There are many key insights in Robert Martin’s Clean-Architecture: A Craftsman’s Guide to Software Structure and Design, and it’s well worth a read. It covers SOLID principles and how they apply on a larger scale to software architecture, not just code. For a summary in his own words, see Robert Martin’s blog post on the Clean Code blog.

Thoughtful Procrastination

To me, the most surprising insight was a theme that ran throughout the book:

Postpone architecture decisions for as long as possible.

This sounds very strange at first, but turns out to be very logical. This does not mean that you’re being lazy! In fact, it might mean the opposite - actually setting up a way to postpone your decision might mean some more work up front. You might actually have to plan to postpone, or at least build a framework that allows you to postpone decisions. You still have to think about what you want from your future architecture, it’s just that the implementation isn’t concrete. And the further out you push this concrete decision, the better. And from what I’ve seen in the software world, this makes a lot of sense: everything is always changing and things move fast. Once you have tied yourself to a specific framework / service / database, it might be really difficult to back out of it. And in a year’s time, you might seem like a dinosaur!

Interfaces

This aligns with another useful design principle:

Design using interfaces, not implementations.1

Having an interface abstracts away the implementation details and keeps you focused on the problem at hand. For example, if you’re writing a section of code that needs to print something, you could have an IPrinter interface that declares a Print() method. In the rest of your code, you can use this Print() method and simply trust - for now - that you’re document will be printed. You don’t need to worry about how your document will be printed until you are actually forced to make a decision. Now you can program a BrotherPrinter that implements IPrinter; but if you want, you could also have a CanonPrinter.
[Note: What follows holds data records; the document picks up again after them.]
(** Writing below a non-empty region eats its first element. *)
Lemma aset_region (pre w rest : list Z) i x y :
  i = Z.of_nat (length pre) -> aset (pre ++ (y :: w) ++ rest) i x = Some ((pre ++ [x]) ++ w ++ rest).
Proof. intros ->. cbn [app]. rewrite aset_mid by done. by rewrite <- app_assoc. Qed.

Lemma unescape_spec fuel sep v pre gap post sp dp :
  sep_ok sep -> Forall char_ok v -> sp = Z.of_nat (length pre) -> dp = Z.of_nat (length (pre ++ gap)) ->
  (length v < fuel)%nat ->
  exists gap',
    unescape fuel (pre ++ gap ++ escape sep v ++ sep :: post) sep sp dp =
      Some ((pre ++ v) ++ gap' ++ sep :: post, Z.of_nat (length (pre ++ v)), Z.of_nat (length (pre ++ v ++ gap'))) /\
    length (v ++ gap') = length (gap ++ escape sep v).
Proof.
  intros Hsep Hv. revert pre gap sp dp fuel.
  induction Hv as [|x v Hx Hv IH]; intros pre gap sp dp [|fuel] Hsp Hdp Hf; simpl in Hf; try lia; cbn [unescape].
  - exists gap. cbn [escape flat_map app]. rewrite app_assoc, (aget_mid _ _ dp) by done. cbn [mbind option_bind].
    rewrite Z.eqb_refl, orb_true_r, !app_nil_r, <- app_assoc. by subst.
  - unfold char_ok in Hx. destruct Hsep as (H92 & H61 & Hr). cbn [escape flat_map]. fold (escape sep v).
    rewrite app_assoc. destruct (needs_escape sep x) eqn:En.
    + rewrite <- (app_assoc [92; x]). cbn [app]. rewrite (aget_mid _ _ dp) by done. cbn [mbind option_bind].
      destruct (Z.eqb_spec 92 sep); [lia|]. change (92 =? 0) with false. change (92 =? 92) with true. cbn [orb].
      rewrite (app_snoc (pre ++ gap)), (aget_mid _ _ (dp + 1)) by (rewrite (length_app (pre ++ gap)); simpl; lia).
      cbn [mbind option_bind]. destruct (Z.eqb_spec x 0); [lia|]. cbn [negb mbind option_bind].
      rewrite (aget_mid _ _ (dp + 1)) by (rewrite (length_app (pre ++ gap)); simpl; lia). cbn [mbind option_bind].
      destruct (gap ++ [92; x]) as [|y w] eqn:Ew; [by destruct gap|].
      replace ((pre ++ gap) ++ [92]) with (pre ++ gap ++ [92]) by by rewrite app_assoc.
      replace ((pre ++ gap ++ [92]) ++ x :: escape sep v ++ sep :: post)
        with (pre ++ (y :: w) ++ escape sep v ++ sep :: post) by (rewrite <- Ew, <- !app_assoc; done).
      assert (Hlw : S (length w) = (length gap + 2)%nat).
      { apply (f_equal length) in Ew. rewrite length_app in Ew. simpl in Ew. lia. }
      rewrite aset_region by done. cbn [mbind option_bind].
      destruct (IH (pre ++ [x]) w (sp + 1) (dp + 1 + 1) fuel) as (gap' & -> & Hg); try (rewrite ?length_app in *; simpl; lia).
      exists gap'. split; [rewrite <- !(app_assoc pre [x]); done|].
      cbn [app length]. rewrite ?length_app in *. cbn [length] in *. rewrite ?length_app in *. lia.
    + unfold needs_escape in En. zbool. cbn [app]. rewrite (aget_mid _ _ dp) by done. cbn [mbind option_bind].
      destruct (Z.eqb_spec x 0); [lia|]. destruct (Z.eqb_spec x sep); [lia|]. cbn [orb].
      destruct (Z.eqb_spec x 92); [lia|]. cbn [mbind option_bind].
      rewrite (aget_mid _ _ dp) by done. cbn [mbind option_bind].
      destruct (gap ++ [x]) as [|y w] eqn:Ew; [by destruct gap|].
      replace ((pre ++ gap) ++ x :: escape sep v ++ sep :: post)
        with (pre ++ (y :: w) ++ escape sep v ++ sep :: post) by (rewrite <- Ew, <- !app_assoc; done).
      assert (Hlw : length w = length gap).
      { apply (f_equal length) in Ew. rewrite length_app in Ew. simpl in Ew. lia. }
      rewrite aset_region by done. cbn [mbind option_bind].
      destruct (IH (pre ++ [x]) w (sp + 1) (dp + 1) fuel) as (gap' & -> & Hg); try (rewrite ?length_app in *; simpl; lia).
      exists gap'. split; [rewrite <- !(app_assoc pre [x]); done|].
      cbn [app length]. rewrite ?length_app in *. cbn [length] in *. rewrite ?length_app in *. lia.
Qed.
This does require some setup - you now have an interface and an implementation - but the great thing about this is that you can easily change the printer you’re using (depending on your use case, maybe even at runtime). The extra benefit, of course, is that you can also swap out your printer for a MockPrinter to run unit tests against. The rest of your program does not care what kind of printer your using, since you’re sending commands to it through the interface - the implementation is hidden from the rest of your program. It’s a win-win situation!

  1. See, e.g., Freeman, Eric & Elisabeth Robson. 2021. Head First Design Patterns: Building Extensible & Maintainable Object-Oriented Software, 2nd Edition. O’Reilly. Page 11.